Then B412 disappeared. Her radio collar signal was not picked up on the IDFG monthly wolf survey flights. They use collar telemetry to pin point wolves’ locations. All to0 often, this information is shared, leading to dead wolves.
Where Was B412?
In 2011, a crippled, black collared wolf was seen in Blaine County, Idaho. It was B412, many miles from her original home. Much of Blaine County is a green, progressive, conservation-minded place. It’s one of two Idaho counties that voted for Obama. There’s a saying: I don’t live in Idaho, I live in Blaine County.
Unfortunately, the southern part of Blaine County is red neck and anti-wolf. B412 was on hostile ground near Bellevue and Carey, two tiny Blaine County villages. Those who knew B412 was in the area, didn’t say a word to anyone.
Then, in the summer of 2011, a man who had a bear baiting station caught a collared wolf on his remote camera. It wasn’t B412, but it was a gray wolf with a collar. That sent IDFG out searching for collared wolves, using an airplane, they found B412, who had been missing for nearly two years. Now that IDFG knew where she was – it was the beginning of the end for her.
Unfortunately, the enemies of wolves and all predators, continue to push to destroy wolves like B412. The Rocky Mountain Elk Foundation has become a huge force against wolves like B412. Apparently, elk are only for humans to hunt and kill.
When two sheep and a calf were killed several miles from B412 – IDFG called out the “Wildlife Services aerial gunning squad” to find B412 and “kill any offending wolves”. It didn’t matter if B412 was responsible for killing livestock.
Friends of B412 kept an eye on her and her four black pups.
When the pups got older and could travel, B412 moved several miles. She was well hidden in an area with plentiful food, from rodents to deer and elk.
In late August, a calf was killed on a ranch 7 miles away.

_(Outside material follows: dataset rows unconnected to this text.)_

(** With a context that stays open the middleware calls the next handler until it
    succeeds, fails permanently, fails with anything but a timeout, a 408, a 429
    or a 5xx, or has been called as often as allowed; it returns that outcome. *)
Theorem jet_retry_outcome {V} options (nil : V) attempt ctx timer_first :
  (forall n, ctx n = None) ->
  Forall (fun o => match o with Some (WithRetryIf (Some _)) => False | _ => True end) options ->
  let limit := maxAttempts (newConfig (Some (WithRetryIf (Some DefaultRetryIf)) :: options)) in
  exists m acts, 1 <= m <= limit /\
    retry_New options nil attempt ctx timer_first = Some ((attempt m).1, verdict attempt m, acts) /\
    executions acts = seqZ 1 m /\
    (forall j, 1 <= j < m -> exists err, (attempt j).2 = Some err /\ DefaultRetryIf (strip_markers err) = true) /\
    (forall err, (attempt m).2 = Some err ->
       m = limit \/ permanent (inspectError err) = true \/ DefaultRetryIf (strip_markers err) = false).
Proof.
  intros Hopen Hopts limit. unfold limit, retry_New, DoValue. set (opts := _ :: options).
  assert (Hif : retryIf (newConfig opts) = DefaultRetryIf) by (unfold opts, newConfig; cbn [foldl]; by rewrite retryIf_kept).
  pose proof (newConfig_maxAttempts opts).
  destruct (DoValue_loop_open attempt ctx timer_first (newConfig opts) Hopen (Z.to_nat (maxAttempts (newConfig opts))) 1 0 nil)
    as (m & Hm & Hj & Hs & ->); [lia|lia|].
  eexists m, _. split_and!; [lia|lia|done| | |].
  - rewrite executions_app, executions_retries.
    + change (executions [Exec m]) with [m].
      replace (seqZ 1 m) with (seqZ 1 ((m - 1) + 1)) by (f_equal; lia). rewrite seqZ_app by lia. f_equal.
      replace (1 + (m - 1)) with m by lia. by rewrite seqZ_cons, seqZ_nil by lia.
    + apply Forall_forall. intros j Hin%elem_of_seqZ. apply Hj. lia.
  - intros j Hlt. specialize (Hj j Hlt). unfold stops in Hj. destruct (attempt j).2 as [err|]; [|done]. exists err. split; [done|].
    rewrite Hif in Hj. apply orb_false_iff in Hj as [_ Hj%negb_false_iff]. revert Hj. unfold inspectError. by destruct (errors_As as_after err).
  - intros err E. unfold stops in Hs. rewrite E, Hif in Hs. apply orb_true_iff in Hs as [[Hp|Hmax%Z.eqb_eq]%orb_true_iff|Hr%negb_true_iff]; [auto|auto|].
    right; right. revert Hr. unfold inspectError. by destruct (errors_As as_after err).
Qed.

(** What the predicate accepts. *)
Lemma DefaultRetryIf_server err code msg :
  DefaultRetryIf (HTTPTransporterServerError code msg (ErrMsg err)) = (code =? 408) || (code =? 429) || ((code >=? 500) && (code <? 600)).
Proof. done. Qed.

(** An attempt cut off by its deadline is retried, and one whose context was
    canceled is not. *)
Lemma jet_timeout_retry {V} (nil : V) pick err r :
  timeout_select nil (Some err) None pick = Some r ->
  (exists e, r = (nil, Some e) /\
    (errors_Is err "context deadline exceeded" = true -> DefaultRetryIf e = true) /\
    (err = Canceled -> DefaultRetryIf e = false)).
Proof.
  cbn. intros [= <-]. eexists. split; [done|]. split; [intros ->; done|intros ->; done].
Qed.

(** ** Paths *)
Definition ascii_upper (r : rune) : bool := (65 <=? r) && (r <=? 90).
Definition ascii_lower (s : list rune) : list rune := (fun r => if ascii_upper r then r + 32 else r) <$> s.

Example general_path_example :
  General_Generate ascii_upper ascii_lower id (runes "App\Rpc\UserInfoService") (runes "get") = runes "/user_info/get".
Proof. reflexivity. Qed.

It wasn’t just any ranch, it belonged to a well-known public figure, who had been in the Idaho Legislature, and was considered by some to be an environmentalist. But, it’s now clear, that the rancher has no use for wolves or any animal that threatened his cattle and sheep. Wildlife Services stations an agent next to his ranch for the entire summer.
Observers knew B412 wasn’t anywhere near the ranch at the time the calf was killed. But, she was the closest collared wolf. Because the calf was left out in the open in hot weather from Sunday morning until Tuesday – it’s no surprise coyotes, foxes, ravens, wolves, eagles and magpies – all showed up to feed on the calf carcass.
Maybe a wolf killed the calf, maybe it didn’t. Wildlife Services can only continue to exist if they declare any dead calf or lamb, cow or ewe, a wolf kill.
Tragically, on the morning of August 31st, 2011, Wildlife Services swept down upon the ranch and shot three wolves and four coyotes. B412 escaped with her life, running into the trees. Unfortunately, her yearling son, and two pups of the year, did not survive the gunning.
B412 was heard howling, mourning for her off spring.
Almost three months later, on Sunday, November 27th, B412 herself, was shot by a wolf hunter. She was five years old. She had crippled, maimed feet. She weighed only 83 pounds. She was shot in an area that is only accessible via a locked gate, where there is private land belonging to the same ranch that allowed the August 31st aerial killing of B412’s yearling son and two pups.
B412’s two surviving pups are orphans now, grieving for their mother. There may be 1 or 2 adult wolves with them, who will teach them to hunt and survive. But, sadistic humans, who hunt wolves, will be targeting them.
B412 was five years old when she was shot by a wolf hunter on Sunday, November 27, 2011. The clouds over the Little Wood River country wept, as did all who are fighting for Idaho’s wolves.
What can you do to help? Support groups who are working on behalf of wolves in the Northern Rockies. Please, before you write a check, ask organizations where they stand on wolf hunting, trapping and snaring. Depending on their answer you can open your check book or close it! Give instead to organizations who support and defend the right of wolves to exist in peace.
Please do not buy garments, footwear or other items made from the fur of animals.
Speak out for wolves, I hope B412’s story will move you to act. She lived a hard life, caught in three traps, leaving both front paws maimed. She lost 6 puppies to parvo and three to Wildlife Service killers.
Wolves are not just faceless, nameless numbers. They’re highly social, intelligent animals who are suffering, due to ignorance, hate and arrogance.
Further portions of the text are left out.